:: TASK TO CARRY OUT ::
Scan the data. Collect each line that contains the word "read".

╭─ DATASET RECORDS

(* ===== verification/Common.v ===== *)
(** The packages common/netprim and common/types: network numbers, addresses,
    device instances and object identifiers.

    [netip.Addr] and [netip.AddrPort] of Go's standard library are the
    inductive type [Addr] (the zero Addr, an IPv4 address, or an IPv6 address
    with its zone) and the record [AddrPort]. *)

From S2P Require Import Prelude GoSlice Errors.

(** * net/netip *)

Inductive Addr : Set :=
| AddrInvalid
| Addr4 (a b c d : Z)
| Addr6 (a16 : bytes) (zone : string).

#[export] Instance Addr_eq_dec : EqDecision Addr.
Proof. solve_decision. Defined.

#[export] Instance Addr_countable : Countable Addr.
Proof.
  refine (inj_countable'
    (fun a => match a with
      | AddrInvalid => inl ()
      | Addr4 a b c d => inr (inl (a, b, c, d))
      | Addr6 l z => inr (inr (l, z)) end)
    (fun s => match s with
      | inl _ => AddrInvalid
      | inr (inl (a, b, c, d)) => Addr4 a b c d
      | inr (inr (l, z)) => Addr6 l z end) _).
  by intros [].
Defined.

Record AddrPort : Set := AddrPortFrom { AddrPort_Addr : Addr; AddrPort_Port : Z }.

#[export] Instance AddrPort_eq_dec : EqDecision AddrPort.
Proof. solve_decision. Defined.

#[export] Instance AddrPort_countable : Countable AddrPort.
Proof.
  refine (inj_countable' (fun a => (AddrPort_Addr a, AddrPort_Port a))
    (fun p => AddrPortFrom p.1 p.2) _). by intros [].
Defined.

Definition Addr_IsValid (a : Addr) : bool :=
  match a with AddrInvalid => false | _ => true end.
Definition Addr_Is4 (a : Addr) : bool :=
  match a with Addr4 _ _ _ _ => true | _ => false end.
Definition Addr_AsSlice (a : Addr) : bytes :=
  match a with AddrInvalid => [] | Addr4 a b c d => [a; b; c; d] | Addr6 l _ => l end.
(** [As4] unmaps an IPv4-mapped IPv6 address and panics on other ones. *)
Definition Addr_As4 (a : Addr) : res bytes :=
  match a with
  | AddrInvalid => Panic
  | Addr4 a b c d => Ok [a; b; c; d]
  | Addr6 l _ =>
      if bool_decide (take 12 l = replicate 10 0 ++ [255; 255])
      then Ok (drop 12 l) else Panic
  end.
(** [netip.AddrFrom4] of a four-byte array given as a list. *)
Definition AddrFrom4 (l : bytes) : Addr :=
  match l with [a; b; c; d] => Addr4 a b c d | _ => AddrInvalid end.
Definition AddrPort_IsValid (a : AddrPort) : bool := Addr_IsValid (AddrPort_Addr a).

(** The values Go's types allow. *)
Definition Addr_ok (a : Addr) : Prop :=
  bytes_ok (Addr_AsSlice a) ∧
  match a with Addr6 l _ => length l = 16%nat | _ => True end.
Definition AddrPort_ok (a : AddrPort) : Prop :=
  Addr_ok (AddrPort_Addr a) ∧ is_u16 (AddrPort_Port a).

(** * common/netprim *)

Definition MaxInstanceNumber : Z := (1 ≪ 22) - 1.
Definition ProtocolVersion : Z := 1.
Definition LocalNetwork : Z := 0.
Definition GlobalBroadcastNetwork : Z := 0xFFFF.
Definition IpDefaultUdpPort : Z := 0xbac0.

Definition NetworkPriorityNormal : Z := 0.
Definition NetworkPriorityUrgent : Z := 1.
Definition NetworkPriorityCriticalEquipment : Z := 2.
Definition NetworkPriorityLifeSafety : Z := 3.

Definition NetworkPriority_Valid (n : Z) : bool := n <=? NetworkPriorityLifeSafety.

Definition NetworkNumber_IsLocal (n : Z) : bool := n =? LocalNetwork.
Definition NetworkNumber_IsGlobalBroadcast (n : Z) : bool := n =? GlobalBroadcastNetwork.

Record Address : Set := mkAddress {
  Address_Network : Z;
  Address_AddrPort : AddrPort;
  Address_MAC : bytes }.

#[export] Instance Address_eq_dec : EqDecision Address.
Proof. solve_decision. Defined.

(** The zero value of [Address]. *)
Definition zeroAddress : Address := mkAddress LocalNetwork (AddrPortFrom AddrInvalid 0) [].

Definition bacNetAddrLen : Z := 6.

Definition NewAddressFromAddrPort (addrPort : AddrPort) : Address :=
  mkAddress LocalNetwork addrPort [].

Definition NewRoutedAddress (routerAddrPort : AddrPort) (network : Z) (mac : bytes) : Address :=
  mkAddress network routerAddrPort mac.

Definition Address_IsRouted (a : Address) : bool :=
  negb (NetworkNumber_IsLocal (Address_Network a)) &&
  negb (NetworkNumber_IsGlobalBroadcast (Address_Network a)) &&
  (0 <? len (Address_MAC a)).

Definition NewAddress (network : Z) (addPort : bytes) : res Address :=
  guard_err (len addPort =? 6) ErrInvalidBacnetAddress;;
  p ← slice addPort 4 6;
  port ← be_uint16 p;
  b0 ← index addPort 0; b1 ← index addPort 1;
  b2 ← index addPort 2; b3 ← index addPort 3;
  mret (mkAddress network (AddrPortFrom (AddrFrom4 [b0; b1; b2; b3]) port) []).

Definition Address_IsLocal (a : Address) : bool := NetworkNumber_IsLocal (Address_Network a).

(** [copy(bytes[0:4], ...)] writes at most four bytes. *)
Definition Address_AddrPortBytes (a : Address) : res bytes :=
  bs ← make_bytes bacNetAddrLen;
  lo ← slice bs 0 4;
  '(lo, _) ← copy_at lo 0 (Addr_AsSlice (AddrPort_Addr (Address_AddrPort a)));
  hi ← slice_from bs 4;
  put_uint16 (lo ++ hi) 4 (AddrPort_Port (Address_AddrPort a)).

Definition Address_Equal (a b : Address) : bool :=
  (Address_Network a =? Address_Network b) &&
  bool_decide (Addr_AsSlice (AddrPort_Addr (Address_AddrPort a)) =
               Addr_AsSlice (AddrPort_Addr (Address_AddrPort b))) &&
  (AddrPort_Port (Address_AddrPort a) =? AddrPort_Port (Address_AddrPort b)) &&
  bool_decide (Address_MAC a = Address_MAC b).

Definition AddrPortToAddress (addr : AddrPort) : res Address :=
  guard_err (negb (negb (AddrPort_IsValid addr) || negb (Addr_Is4 (AddrPort_Addr addr))))
    ErrInvalidIPAddress;;
  mret (mkAddress LocalNetwork addr []).

(** * common/types *)

Definition NewDeviceInstance (instance : Z) : res Z :=
  guard_err (negb (MaxInstanceNumber <? instance)) ErrInvalidDeviceInstance;;
  mret instance.
Definition DeviceInstance_Valid (d : Z) : bool := d <=? MaxInstanceNumber.

Definition ObjectTypeDevice : Z := 8.
Definition ObjectTypeMax : Z := (1 ≪ 10) - 1.
Definition ObjectType_Valid (o : Z) : bool := o <=? ObjectTypeMax.

Definition NewObjectIdentifier (objectType instance : Z) : res Z :=
  guard_err (ObjectType_Valid objectType) ErrInvalidObjectType;;
  guard_err (negb (MaxInstanceNumber <? instance)) ErrInvalidObjectInstance;;
  mret (Z.lor (u32 (objectType ≪ 22)) instance).
Definition ObjectIdentifier_ObjectType (id : Z) : Z := u16 (id ≫ 22).
Definition ObjectIdentifier_Instance (id : Z) : Z := Z.land id MaxInstanceNumber.

Definition RejectReasonOther : Z := 0.
Definition RejectReasonInvalidDataEncoding : Z := 10.
Definition RejectReason_ValidStandard (r : Z) : bool :=
  bool_decide (r ∈ [0; 1; 2; 3; 4; 5; 6; 7; 8; 9; 10]).

(** * Properties *)

Lemma ObjectIdentifier_split id :
  is_u32 id →
  ObjectIdentifier_ObjectType id = id / 2^22 ∧ ObjectIdentifier_Instance id = id mod 2^22.
Proof.
  intros H. unfold ObjectIdentifier_ObjectType, ObjectIdentifier_Instance.
  rewrite shiftr_div by done. split; [rewrite u16_id; [done|zlia]|].
  by apply (land_ones_mod id 22).
Qed.

Lemma NewObjectIdentifier_Ok objectType instance :
  is_u16 objectType → is_u32 instance →
  objectType <= 1023 → instance <= 4194303 →
  NewObjectIdentifier objectType instance = Ok (objectType * 2^22 + instance).
Proof.
  intros H1 H2 H3 H4. unfold NewObjectIdentifier, ObjectType_Valid, ObjectTypeMax.
  change ((1 ≪ 10) - 1) with 1023. change MaxInstanceNumber with 4194303.
  rewrite (proj2 (Z.leb_le _ _)), (proj2 (Z.ltb_ge _ _)) by lia. simpl.
  rewrite u32_id by (rewrite Z.shiftl_mul_pow2 by done; zlia).
  rewrite (lor_shiftl_add _ _ 22) by zlia. done.
Qed.

Lemma Address_AddrPortBytes_4 network a b c d port mac :
  Address_AddrPortBytes (mkAddress network (AddrPortFrom (Addr4 a b c d) port) mac) =
    Ok ([a; b; c; d] ++ be16_bytes port).
Proof. reflexivity. Qed.

Lemma NewAddress_6 network a b c d p :
  is_u16 p →
  NewAddress network ([a; b; c; d] ++ be16_bytes p) =
    Ok (mkAddress network (AddrPortFrom (Addr4 a b c d) p) []).
Proof.
  intros Hp. unfold NewAddress.
  change (slice ([a; b; c; d] ++ be16_bytes p) 4 6) with (Ok (E := error) (be16_bytes p)).
  cbn [mbind result_bind].
  rewrite <- (app_nil_r (be16_bytes p)). by rewrite be_uint16_bytes.
Qed.

(** An object type and an instance are packed into the
    32-bit identifier exactly when both are in range, the identifier is a
    [uint32], and the accessors return the two parts; out of range the
    constructor reports which part is wrong. *)
Theorem ObjectIdentifier_roundtrip (objectType instance : Z)
    (Ho : is_u16 objectType) (Hi : is_u32 instance) :
  match NewObjectIdentifier objectType instance with
  | Ok id => objectType <= 1023 ∧ instance <= 4194303 ∧ is_u32 id ∧
      ObjectIdentifier_ObjectType id = objectType ∧ ObjectIdentifier_Instance id = instance
  | Err e => (e = ErrInvalidObjectType ∧ 1023 < objectType) ∨
      (e = ErrInvalidObjectInstance ∧ objectType <= 1023 ∧ 4194303 < instance)
  | Panic => False
  end.
Proof.
  destruct (Z.le_gt_cases objectType 1023) as [H1|H1];
    [destruct (Z.le_gt_cases instance 4194303) as [H2|H2]|].
  - rewrite NewObjectIdentifier_Ok by done.
    assert (is_u32 (objectType * 2^22 + instance)) as Hid by zlia.
    destruct (ObjectIdentifier_split _ Hid) as [-> ->]. split_and!; auto; zlia.
  - unfold NewObjectIdentifier, ObjectType_Valid, ObjectTypeMax.
    change ((1 ≪ 10) - 1) with 1023. change MaxInstanceNumber with 4194303.
    rewrite (proj2 (Z.leb_le _ _)), (proj2 (Z.ltb_lt _ _)) by lia. right. done.
  - unfold NewObjectIdentifier, ObjectType_Valid, ObjectTypeMax.
    change ((1 ≪ 10) - 1) with 1023.
    rewrite (proj2 (Z.leb_gt _ _)) by lia. left. done.
Qed.

Lemma ObjectIdentifier_roundtrip_witness :
  NewObjectIdentifier 8 260001 = Ok 33814433 ∧ ObjectIdentifier_Instance 33814433 = 260001.
Proof.
  split; [reflexivity|].
  exact (proj2 (proj2 (proj2 (proj2 (ObjectIdentifier_roundtrip 8 260001
    ltac:(split; reflexivity || discriminate) ltac:(split; reflexivity || discriminate)))))).
Defined.

(** The six-byte B/IP form of an IPv4 address is read back as
    that address, and every six bytes are the form of the address they are
    read as; any other length is rejected. *)
Theorem Address_bytes_roundtrip (network : Z) (bs : bytes) (Hbs : bytes_ok bs) :
  match NewAddress network bs with
  | Ok a => len bs = 6 ∧ Address_AddrPortBytes a = Ok bs ∧ AddrPort_ok (Address_AddrPort a) ∧
      Address_Network a = network ∧
      ∀ mac, Address_AddrPortBytes (mkAddress network (Address_AddrPort a) mac) = Ok bs
  | Err e => e = ErrInvalidBacnetAddress ∧ len bs ≠ 6
  | Panic => False
  end.
Proof.
  destruct (decide (len bs = 6)) as [Hl|Hl].
  - do 6 (destruct bs as [|? bs]; [by cbv in Hl|]).
    destruct bs; [|len_lia].
    unfold bytes_ok in Hbs. rewrite !Forall_cons in Hbs.
    destruct Hbs as (?&?&?&?&?&?&_).
    pose proof (NewAddress_6 network z z0 z1 z2 (z3 * 256 + z4) ltac:(zlia)) as HN.
    rewrite be16_bytes_arith in HN by done. cbn [app] in HN. rewrite HN.
    rewrite Address_AddrPortBytes_4, be16_bytes_arith by done.
    split; [done|]. split; [done|]. split.
    { repeat split; cbn; [by repeat (constructor; [done|])|zlia..]. }
    split; [done|]. intros mac. cbn [Address_AddrPort].
    by rewrite Address_AddrPortBytes_4, be16_bytes_arith.
  - unfold NewAddress. rewrite (proj2 (Z.eqb_neq _ _)) by done. by split.
Qed.

Lemma Address_bytes_roundtrip_witness :
  Address_AddrPortBytes (mkAddress 4 (AddrPortFrom (Addr4 10 6 6 110) 47808) [34]) =
    Ok [10; 6; 6; 110; 186; 192].
Proof.
  exact (proj2 (proj2 (proj2 (proj2 (Address_bytes_roundtrip 4 [10; 6; 6; 110; 186; 192]
    ltac:(repeat constructor; discriminate))))) [34]).
Defined.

╰─

:: ANSWER TO THIS EXERCISE ::
(** The six-byte B/IP form of an IPv4 address is read back as
    read as; any other length is rejected. *)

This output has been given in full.